(Stored data)
○ ○ ○ ○ ○ ○ ○
Definition validate_acceptance (p : Plan) : res SchemaError unit :=
  let was_accepted := match pl_state p with
                      | PlanAccepted | PlanSuperseded => true
                      | PlanDraft | PlanDiscarded => false
                      end in
  match pl_accepted p, was_accepted with
  | None, false => Ok tt
  | Some (by_, at_), true =>
      Identity_validate "accepted/by" by_ ;?
      ensure ((pl_created p <=? at_) && (at_ <=? pl_updated p))%N "accepted/at"%string
  | _, _ => Err "accepted"%string
  end.

Definition validate_plan (p : Plan) : res SchemaError unit :=
  ensure (pl_created p <=? pl_updated p)%N "updated"%string ;?
  ensure (from_one_to MAX_PLAN_VERSION (pl_version p)) "version"%string ;?
  markdown "approach" (pl_approach p) MAX_APPROACH_CHARS ;?
  match pl_handoff p with
  | Some handoff =>
      markdown "handoff" handoff MAX_HANDOFF_CHARS ;?
      ensure (existsb (λ c, negb (is_whitespace c)) handoff) "handoff"%string
  | None => Ok tt
  end ;?
  validate_items (pl_items p) ;?
  Identity_validate "proposed_by" (pl_proposed_by p) ;?
  match pl_edited_by p with Some who => Identity_validate "edited_by" who | None => Ok tt end ;?
  validate_acceptance p ;?
  ensure (plan_text_bytes p <=? MAX_PLAN_TEXT_BYTES)%N "text"%string ;?
  match pl_team p with Some t => Team_validate "team" t | None => Ok tt end.

Definition Plan_new (p : Plan) : res SchemaError Plan := validate_plan p ;? Ok p.
Definition plan_ok (p : Plan) : Prop := validate_plan p = Ok tt.
(** The ids of a plan's items are ids. *)
Definition items_named (items : list PlanItem) : Prop := Forall (λ i, is_slug (pi_id i)) items.

End plan.

(** * Runs *)

Definition MAX_RUN_NUMBER : N := 999%N.
Definition MAX_RUN_TEXT_BYTES : N := (256 * 1024)%N.

Record RunItem := mkRunItem {
  ri_id : Slug;
  ri_state : ItemState;
  ri_owner : option text;
  ri_evidence : list text;
}.
Record Run := mkRun {
  ru_task : Slug;
  ru_number : N;
  ru_plan_version : N;
  ru_started : Timestamp;
  ru_ended : option Timestamp;
  ru_outcome : option RunOutcome;
  ru_cost : option N;
  ru_items : list RunItem;
}.
#[export] Instance RunItem_eq_dec : EqDecision RunItem. Proof. solve_decision. Defined.
#[export] Instance Run_eq_dec : EqDecision Run. Proof. solve_decision. Defined.

Definition run_is_open (r : Run) : bool := bool_decide (ru_ended r = None).

Definition run_text_bytes (r : Run) : N :=
  sum_of (λ i, match ri_owner i with Some o => bytes o | None => 0 end + sum_of bytes (ri_evidence i))%N
    (ru_items r).

Definition run_ran (r : Run) (p : Plan) : res SchemaError unit :=
  match pl_state p with
  | PlanAccepted | PlanSuperseded => Ok tt
  | PlanDraft | PlanDiscarded => Err "plan"%string
  end ;?
  ensure (text_eqb (pl_task p) (ru_task r)) "task"%string ;?
  ensure (pl_version p =? ru_plan_version r)%N "plan_version"%string ;?
  match position (λ i, bool_decide (plan_item p (ri_id i) = None)) (ru_items r) with
  | Some index => Err (sub (at_index "items" index) "id")
  | None => Ok tt
  end.

Section run.
Context `{Shapes}.

Definition RunItem_validate (field : string) (i : RunItem) : res SchemaError unit :=
  match ri_owner i with Some o => line (sub field "owner") o MAX_OWNER_CHARS | None => Ok tt end ;?
  lines (sub field "evidence") (ri_evidence i) MAX_PER_ITEM.

Definition validate_run (r : Run) : res SchemaError unit :=
  ensure (from_one_to MAX_RUN_NUMBER (ru_number r)) "number"%string ;?
  ensure (from_one_to MAX_PLAN_VERSION (ru_plan_version r)) "plan_version"%string ;?
  let? ended := match ru_ended r, ru_outcome r with
                | None, None => Ok false
                | Some ended, Some _ => if (ru_started r <=? ended)%N then Ok true else Err "ended"%string
                | _, _ => Err "ended"%string
                end in
  match ended, ru_cost r, ru_items r with
  | true, _, _ | false, None, [] => Ok tt
  | false, Some _, _ => Err "cost"%string
  | false, None, _ :: _ => Err "items"%string
  end ;?
  ensure (match ru_cost r with Some n => (n <=? MAX_BUDGET_TOKENS)%N | None => true end) "cost"%string ;?
  distinct "items" (ri_id <$> ru_items r) MAX_ITEMS ;?
  each (λ index i, RunItem_validate (at_index "items" index) i) (ru_items r) ;?
  ensure (run_text_bytes r <=? MAX_RUN_TEXT_BYTES)%N "text"%string.

Definition Run_new (r : Run) : res SchemaError Run := validate_run r ;? Ok r.
Definition run_ok (r : Run) : Prop := validate_run r = Ok tt.

End run.

(** * Changes *)

Definition MAX_CHANGE_NUMBER : N := 999%N.

Record Change := mkChange {
  ch_task : Slug;
  ch_number : N;
  ch_head_repo : RepoName;
  ch_branch : BranchName;
  ch_pr : option N;
  ch_merged : option CommitId;
  ch_linked_by : Identity;
  ch_unlinked : option (Identity * Timestamp);
  ch_created : Timestamp;
  ch_updated : Timestamp;
}.
#[export] Instance Change_eq_dec : EqDecision Change. Proof. solve_decision. Defined.

Definition is_linked (c : Change) : bool := bool_decide (ch_unlinked c = None).
Definition change_is_open (c : Change) : bool := is_linked c && bool_decide (ch_merged c = None).
Definition change_head (c : Change) : RepoName * BranchName := (ch_head_repo c, ch_branch c).

Definition validate_change `{Shapes} (c : Change) : res SchemaError unit :=
  ensure (ch_created c <=? ch_updated c)%N "updated"%string ;?
  ensure (from_one_to MAX_CHANGE_NUMBER (ch_number c)) "number"%string ;?
  ensure (match ch_pr c with Some pr => (1 <=? pr)%N | None => true end) "pr"%string ;?
  Identity_validate "linked_by" (ch_linked_by c) ;?
  match ch_unlinked c, ch_merged c with
  | None, _ => Ok tt
  | Some _, Some _ => Err "unlinked"%string
  | Some (by_, at_), None =>
      Identity_validate "unlinked/by" by_ ;?
      ensure ((ch_created c <=? at_) && (at_ <=? ch_updated c))%N "unlinked/at"%string
  end.

Definition Change_new `{Shapes} (c : Change) : res SchemaError Change := validate_change c ;? Ok c.
Definition change_ok `{Shapes} (c : Change) : Prop := validate_change c = Ok tt.

(** * Reviews *)

Definition MAX_ROUNDS : nat := 64.
Definition MAX_FINDINGS : nat := 128.
Definition MAX_REVIEW_TEXT_BYTES : N := (320 * 1024)%N.

Record Finding := mkFinding { fi_location : option text; fi_severity : Severity; fi_text : text }.
Record Round := mkRound {
  rd_commit : CommitId;
  rd_reviewer : Identity;
  rd_at : Timestamp;
  rd_verdict : ReviewVerdict;
  rd_findings : list Finding;
}.
Record Review_ := mkReview {
  rv_task : Slug;
  rv_change : N;
  rv_rounds : list Round;
  rv_created : Timestamp;
  rv_updated : Timestamp;
}.
#[export] Instance Finding_eq_dec : EqDecision Finding. Proof. solve_decision. Defined.
#[export] Instance Round_eq_dec : EqDecision Round. Proof. solve_decision. Defined.
#[export] Instance Review_eq_dec : EqDecision Review_. Proof. solve_decision. Defined.

Definition review_text_bytes (r : Review_) : N :=
  sum_of (λ round, sum_of (λ f, bytes (fi_text f)
            + match fi_location f with Some l => bytes l | None => 0 end)%N (rd_findings round))
    (rv_rounds r).

(** [Review::state], kept by [new] as its last round's verdict. *)
Definition review_state (r : Review_) : option ReviewVerdict := rd_verdict <$> list.last (rv_rounds r).

Section review.
Context `{Shapes}.

Definition validate_round (field : string) (r : Round) : res SchemaError unit :=
  Identity_validate (sub field "reviewer") (rd_reviewer r) ;?
  ensure (length (rd_findings r) <=? MAX_FINDINGS) (sub field "findings") ;?
  each (λ index f,
    let at_ := at_index (sub field "findings") index in
    match fi_location f with Some l => location (sub at_ "location") l | None => Ok tt end ;?
    line (sub at_ "text") (fi_text f) MAX_FINDING_CHARS) (rd_findings r).

(** The rounds from [index] on, after one at [last]; the last one's moment. *)
Fixpoint rounds_in_order (r : Review_) (index : nat) (last : Timestamp) (rounds : list Round)
    : res SchemaError Timestamp :=
  match rounds with
  | [] => Ok last
  | round :: rounds' =>
      let field := at_index "rounds" index in
      validate_round field round ;?
      ensure ((last <=? rd_at round) && (rd_at round <=? rv_updated r))%N (sub field "at") ;?
      rounds_in_order r (S index) (rd_at round) rounds'
  end.

Definition validate_review (r : Review_) : res SchemaError unit :=
  ensure (rv_created r <=? rv_updated r)%N "updated"%string ;?
  ensure (from_one_to MAX_CHANGE_NUMBER (rv_change r)) "change"%string ;?
  ensure ((1 <=? length (rv_rounds r)) && (length (rv_rounds r) <=? MAX_ROUNDS)) "rounds"%string ;?
  ensure (bool_decide (rd_at <$> head (rv_rounds r) = Some (rv_created r))) "rounds/0/at"%string ;?
  let? last := rounds_in_order r 0 (rv_created r) (rv_rounds r) in
  ensure (last =? rv_updated r)%N "updated"%string ;?
  ensure (review_text_bytes r <=? MAX_REVIEW_TEXT_BYTES)%N "text"%string.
○ ○ ○ ○ ○ ○ ○
**Required work**
Set down the lines above as they stand, starting with the first line and ending with the line that contains "false => Ok tt".

**Output of the exercise**
Definition validate_acceptance (p : Plan) : res SchemaError unit :=
  let was_accepted := match pl_state p with
                      | PlanAccepted | PlanSuperseded => true
                      | PlanDraft | PlanDiscarded => false
                      end in
  match pl_accepted p, was_accepted with
  | None, false => Ok tt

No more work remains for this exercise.